WHEREFORE, the petition is hereby GRANTED. The July 1, 2002 decision of Branch 23 of the Regional Trial Court of Cebu City is REVERSED and SET ASIDE.

SO ORDERED.

Davide, Jr., C.J., Puno, Panganiban, Quisumbing, Ynares-Santiago, Sandoval-Gutierrez, Carpio, Austria-Martinez, Callejo, Sr., and Tinga, JJ., concur.
Carpio-Morales, Azcuna, and Chico-Nazario, JJ., on leave.



[1] Presided by Judge Generosa G. Labra.

[2] The records of the case do not state why and how the lots reverted to the Province of Cebu.

[3] Now deceased.

[4] Dated February 22, 1999 and May 20, 1999.

[5] The Urban Development and Housing Act of 1992 (Lina Law).

[6] Entitled, “AN ORDINANCE FURTHER AMENDING ORDINANCE NO. 1656 AS AMENDED BY ORDINANCE NO. 1684 OTHERWISE KNOWN AS THE 1966 REVISED ZONING ORDINANCE OF THE CITY OF CEBU, BY INCORPORATING THEREIN A NEW DISTRICT CALLED SOCIALIZED HOUSING SITES.”

[7] Entitled “AN ORDINANCE AUTHORIZING THE CITY MAYOR OF CEBU CITY TO INSTITUTE EXPROPRIATION PROCEEDINGS AGAINST MRS. CRISPINA VDA. DE LAGCAO, OWNER OF LOT NO. 1029 LOCATED AT GREEN VALLEY, CAPITOL SITE, CEBU CITY, TO ACQUIRE THE SAME FOR PUBLIC USE OR PURPOSE.”

[8] Article IV, Section 9 – “Private property shall not be taken for public use without just compensation.”

[9] Section 48. Local Legislative Power – Local legislative power shall be exercised by the sangguniang panlalawigan for the province; the sangguniang panlungsod for the city; the sangguniang bayan for the municipality; and the sangguniang barangay for the barangay.

[10] The law was approved on October 10, 1991 and it became effective on January 1, 1992.

[11] City of Cincinnati vs.
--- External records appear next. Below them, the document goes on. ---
(* ===== verification/Bytes.v ===== *)
(** * Byte strings and calldata

    A byte is an integer below 256.  [as_slice] and [to_be_bytes] write an
    integer as a fixed number of bytes, the most significant first; a contract
    reads 32-byte words of its calldata and shifts them. *)

From S2P Require Import Prelude.

Abbreviation Byte := Z (only parsing).
Abbreviation Bytes := (list Z) (only parsing).
Abbreviation B256 := Z (only parsing).

Definition is_byte (b : Byte) : Prop := (0 <= b < 256)%Z.

(** ** Big-endian integers *)

Fixpoint be_bytes (n : nat) (x : Z) : Bytes :=
  match n with
  | 0 => []
  | S n => be_bytes n (x / 256) ++ [(x mod 256)%Z]
  end.

Definition be_word (bytes : Bytes) : Z := foldl (λ word b, word * 256 + b)%Z 0%Z bytes.

Definition is_uint (bytes : nat) (x : Z) : Prop := (0 <= x < 256 ^ Z.of_nat bytes)%Z.

Lemma length_be_bytes n x : length (be_bytes n x) = n.
Proof. revert x. induction n as [|n IH]; intros x; simpl; [done|]. rewrite length_app, IH. simpl. lia. Qed.

Lemma be_bytes_range n x : Forall is_byte (be_bytes n x).
Proof.
  revert x. induction n as [|n IH]; intros x; simpl; [constructor|].
  apply Forall_app. split; [apply IH|]. constructor; [|constructor]. apply Z.mod_pos_bound. lia.
Qed.

Lemma be_word_snoc l b : be_word (l ++ [b]) = (be_word l * 256 + b)%Z.
Proof. unfold be_word. by rewrite foldl_app. Qed.

Lemma be_word_app l k :
  be_word (l ++ k) = (be_word l * 256 ^ Z.of_nat (length k) + be_word k)%Z.
Proof.
  induction k as [|b k IH] using rev_ind.
  - rewrite app_nil_r. change (256 ^ Z.of_nat (length []))%Z with 1%Z. unfold be_word at 3. simpl. lia.
  - rewrite app_assoc, !be_word_snoc, IH, length_app. simpl.
    replace (Z.of_nat (length k + 1)) with (Z.of_nat (length k) + 1)%Z by lia.
    rewrite Z.pow_add_r, Z.pow_1_r by lia. lia.
Qed.

Lemma be_word_range l : Forall is_byte l → is_uint (length l) (be_word l).
Proof.
  unfold is_uint, is_byte. induction l as [|b l IH] using rev_ind; intros Hl; [done|].
  apply Forall_app in Hl as [Hl Hb]. apply Forall_cons in Hb as [Hb _]. specialize (IH Hl).
  rewrite be_word_snoc, length_app. simpl length.
  replace (Z.of_nat (length l + 1)) with (Z.of_nat (length l) + 1)%Z by lia.
  rewrite Z.pow_add_r, Z.pow_1_r by lia. lia.
Qed.

(** Reading back what was written. *)
Lemma be_word_bytes n x : is_uint n x → be_word (be_bytes n x) = x.
Proof.
  unfold is_uint. revert x. induction n as [|n IH]; intros x Hx; cbn [be_bytes].
  - change (256 ^ Z.of_nat 0)%Z with 1%Z in Hx. unfold be_word. simpl. lia.
  - rewrite be_word_snoc, IH; [pose proof (Z.div_mod x 256); lia|].
    rewrite Nat2Z.inj_succ, Z.pow_succ_r in Hx by lia.
    split; [apply Z.div_pos; lia|apply Z.div_lt_upper_bound; lia].
Qed.

Lemma be_bytes_1 b : is_byte b → be_bytes 1 b = [b].
Proof. unfold is_byte. intros Hb. simpl. by rewrite Z.mod_small. Qed.

#[global] Opaque be_bytes.

(** ** Calldata *)

(** A byte string inside the calldata and the bytes that follow it. *)
Record Calldata := {
  cd_data : Bytes;
  cd_rest : Bytes;
}.

(** [calldataload(add(data.offset, offset))]: past the end it reads zeros. *)
Definition calldataload (data : Calldata) (offset : nat) : Z :=
  be_word (resize 32 0%Z (drop offset (cd_data data ++ cd_rest data))).

(** [byte(0, word)] and [shr(bits, word)]. *)
Definition word_top (bytes : nat) (word : Z) : Z := Z.shiftr word (256 - 8 * Z.of_nat bytes).

Definition readUint8 (data : Calldata) (offset : nat) : Z := word_top 1 (calldataload data offset).
Definition readUint16 (data : Calldata) (offset : nat) : Z := word_top 2 (calldataload data offset).
Definition readAddress (data : Calldata) (offset : nat) : Address :=
  word_top 20 (calldataload data offset).
Definition readBytes32 (data : Calldata) (offset : nat) : B256 := calldataload data offset.

Definition calldata_ok (data : Calldata) : Prop :=
  Forall is_byte (cd_data data) ∧ Forall is_byte (cd_rest data).

Lemma resize_bytes n l : Forall is_byte l → Forall is_byte (resize n 0%Z l).
Proof. intros Hl. apply Forall_resize; [|done]. split; lia. Qed.

(** A word that starts with the bytes of an integer. *)
Lemma word_top_resize n l k :
  n ≤ 32 → length l = n → Forall is_byte k →
  word_top n (be_word (resize 32 0%Z (l ++ k))) = be_word l.
Proof.
  intros Hn Hl Hk. unfold word_top.
  rewrite resize_app_ge, Hl by lia.
  rewrite be_word_app, length_resize. set (w := be_word (resize (32 - n) 0%Z k)).
  assert (is_uint (32 - n) w) as Hw.
  { pose proof (be_word_range (resize (32 - n) 0%Z k) (resize_bytes _ _ Hk)) as Hr.
    by rewrite length_resize in Hr. }
  unfold is_uint in Hw. rewrite Z.shiftr_div_pow2 by lia.
  assert (256 ^ Z.of_nat (32 - n) = 2 ^ (256 - 8 * Z.of_nat n))%Z as Hpow.
  { replace 256%Z with (2 ^ 8)%Z at 1 by reflexivity. rewrite <-Z.pow_mul_r by lia. f_equal. lia. }
  rewrite <-Hpow, Z.div_add_l by lia. rewrite (Z.div_small w) by lia. lia.
Qed.

(** Reading an integer where it was written. *)
Lemma read_written n x (data : Calldata) pre post :
  n ≤ 32 → is_uint n x → calldata_ok data → cd_data data = pre ++ be_bytes n x ++ post →
  word_top n (calldataload data (length pre)) = x.
Proof.
  intros Hn Hx [Hd Hr] Heq. unfold calldataload. rewrite Heq, <-app_assoc, drop_app_length, <-app_assoc.
  rewrite word_top_resize; [by apply be_word_bytes|done|apply length_be_bytes|].
  rewrite Heq in Hd. apply Forall_app in Hd as [_ Hd]. apply Forall_app in Hd as [_ Hd].
  by apply Forall_app.
Qed.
Vester, 281 US 439, 74 L. ed 950, 50 S Ct. 360.

[12] Article 3, Section 1, 1987 Constitution.

[13] Article 3, Section 9, 1987 Constitution.
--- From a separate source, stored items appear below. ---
Lemma nonReentrant_ok {A} (body : RouterM A) st a st' :
  nonReentrant body st = Some (Ok (a, st')) →
  unlocked st.1 = 1%Z ∧ unlocked st'.1 = 1%Z ∧
  ∃ st1, body (locked st.1, st.2) = Some (Ok (a, st1)) ∧ st'.2 = st1.2.
Proof.
  unfold nonReentrant, set_unlocked. intros Hn.
  apply bind_ok in Hn as (s & ? & [= <- <-] & Hn).
  apply bind_ok in Hn as (? & ? & [Hu ->]%revert_if_ok & Hn).
  apply bind_ok in Hn as (? & ? & Hset & Hn).
  apply bind_ok in Hset as (? & ? & [= <- <-] & [= _ <-]).
  apply bind_ok in Hn as (b & st1 & Hb & Hn).
  apply bind_ok in Hn as (? & ? & Hset & Hn).
  apply bind_ok in Hset as (? & ? & [= <- <-] & [= _ <-]). injection Hn as -> <-.
  apply bool_decide_eq_false, dec_stable in Hu. split_and!; [done|done|]. eexists. split; [exact Hb|done].
Qed.
End inversion.

(** ** Calls of the contract *)

Definition call_params (call : RouterCall) : RouterParams :=
  match call with
  | ExecuteExactInputCall params | ExecuteExactInputNativeCall params
  | ExecuteExactInputWithPermitCall params _ _ _ | ExecuteExactInputWithPermit2Call params _ _ _ => params
  end.

(** The parameters as the contract sees them; [tail] follows the route in the
    calldata. *)
Definition contract_params (tail : Bytes) (p : RouterParams) : ExactInputParams :=
  {| tokenIn := rp_token_in p; tokenOut := rp_token_out p; amountIn := rp_amount_in p;
     minAmountOut := rp_min_amount_out p; recipient := rp_recipient p; deadline := rp_deadline p;
     route := {| cd_data := rp_route p; cd_rest := tail |} |}.

Section calls.
Context `{!Evm}.
Implicit Types (msg : Message) (call : RouterCall) (tail : Bytes).

Definition run_call msg tail call : RouterM Z :=
  let params := contract_params tail (call_params call) in
  match call with
  | ExecuteExactInputCall _ => executeExactInput msg params
  | ExecuteExactInputNativeCall _ => executeExactInputNative msg params
  | ExecuteExactInputWithPermitCall _ v r s => executeExactInputWithPermit msg params v r s
  | ExecuteExactInputWithPermit2Call _ nonce deadline signature =>
      executeExactInputWithPermit2 msg params nonce deadline signature
  end.

Lemma validate_ok msg params u :
  validate msg params = Ok u →
  recipient params ≠ 0%Z ∧ tokenIn params ≠ tokenOut params ∧ minAmountOut params ≠ 0%Z ∧
  (block_timestamp msg <= deadline params)%Z.
Proof. unfold validate. repeat case_decide; try done. intros _. split_and!; [done..|lia]. Qed.

(** The world in which a call takes its input: that of its start, or the one
    the token's [permit] leaves. *)
Definition funding_world msg call (st : RouterStorage * World) (before : World) : Prop :=
  match call with
  | ExecuteExactInputWithPermitCall p v r s =>
      ∃ s1, evm_call (Permit (rp_token_in p) (msg_sender msg) self (rp_amount_in p) (rp_deadline p) v r s)
              (locked st.1, st.2) = Some (s1, before)
  | _ => before = st.2
  end.

(** What a returned call guarantees. *)
Record call_settled msg call tail (st : RouterStorage * World) (out : Z) (st' : RouterStorage * World) : Prop := {
  cs_unlocked : unlocked st.1 = 1%Z ∧ unlocked st'.1 = 1%Z;
  cs_validated : validate msg (contract_params tail (call_params call)) = Ok ();
  cs_settled : ∃ before b1 b2 st1 st2, funding_world msg call st before ∧
    evm_balanceOf before (rp_token_in (call_params call)) self = Some b1 ∧
    evm_balanceOf before (rp_token_out (call_params call)) self = Some b2 ∧
    settled (contract_params tail (call_params call)) b1 b2 out st1 st2 ∧ st2.2 = st'.2;
}.

Lemma run_call_settled msg tail call st out st' :
  run_call msg tail call st = Some (Ok (out, st')) → call_settled msg call tail st out st'.
Proof.
  intros Hrun. unfold run_call in Hrun. set (params := contract_params tail (call_params call)) in *.
  assert (∃ st2 : RouterStorage * World, unlocked st.1 = 1%Z ∧ unlocked st'.1 = 1%Z ∧ st'.2 = st2.2 ∧
    validate msg params = Ok () ∧
    ∃ (fund : RouterM ()) (st0 st3 : RouterStorage * World), funding_world msg call st st0.2 ∧
      execute_funded msg params fund st0 = Some (Ok (out, st3)) ∧ st3.2 = st2.2)
    as (st2 & Hu & Hu' & Hw & Hval & fund & st0 & st3 & H0 & He & Hw').
  { destruct call as [p|p|p v r s|p nonce dl sig]; apply nonReentrant_ok in Hrun as (Hu & Hu' & st2 & Hb & Hw);
      apply bind_ok in Hb as ([] & ? & [Hval ->]%lift_ok_inv & Hb); exists st2; (split_and!; [done..|]).
    - do 3 eexists. split_and!; [|exact Hb|]; done.
    - apply bind_ok in Hb as (? & ? & [_ ->]%revert_if_ok & Hb).
      apply bind_ok in Hb as (? & ? & [= <- <-] & Hb).
      apply bind_ok in Hb as (eb & st4 & Hsub & Hb).
      assert (st4 = (locked st.1, st.2)) as ->.
      { revert Hsub. unfold uint_sub. case_decide; [|done]. by intros [= _ <-]. }
      apply bind_ok in Hb as (amount & st3 & He & Hb). apply bind_ok in Hb as (? & ? & [= <- <-] & Hb).
      apply bind_ok in Hb as (? & ? & [_ ->]%revert_if_ok & Hb). injection Hb as <- <-.
      do 3 eexists. split_and!; [|exact He|]; done.
    - apply bind_ok in Hb as (? & [s1 before] & Hpermit & Hb). do 3 eexists. split_and!; [|exact Hb|done].
      exists s1. revert Hpermit. unfold call_external. destruct (evm_call _ _) as [st1|]; [|done].
      by intros [= _ ->].
    - do 3 eexists. split_and!; [|exact Hb|]; done. }
  apply execute_funded_settled in He as (b1 & b2 & st1 & Hb1 & Hb2 & Hs).
  constructor; [done|done|]. exists st0.2, b1, b2, st1, st3. split_and!; [done..|congruence].
Qed.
[14] Joaquin G. Bernas, The Constitution of the Republic of the Philippines: A Commentary, vol. 1. p. 43, 1987.

[15] City of Manila vs. Chinese Community of Manila, 40 Phil. 349, 1919.

[16] G.R. No. L-51078, 30 October 1980, 100 SCRA 660.

[17] City of Manila vs. Chinese Community of Manila, supra.

[18] Urban Estates, Inc. vs. Montesa, 88 Phil. 348 (1951).

[19] G.R. Nos. 132431 and 137146, February 13, 2004.

[20] Sec 19. Eminent Domain – “xxx. Provided however, that the power of eminent domain may not be exercised unless a valid and definite offer has been previously made to the owner, and such offer was not accepted: xxx.”

[21] Tatel vs. Municipality of Virac, G.R. No. 40243, 11 March 1992, 207 SCRA 157.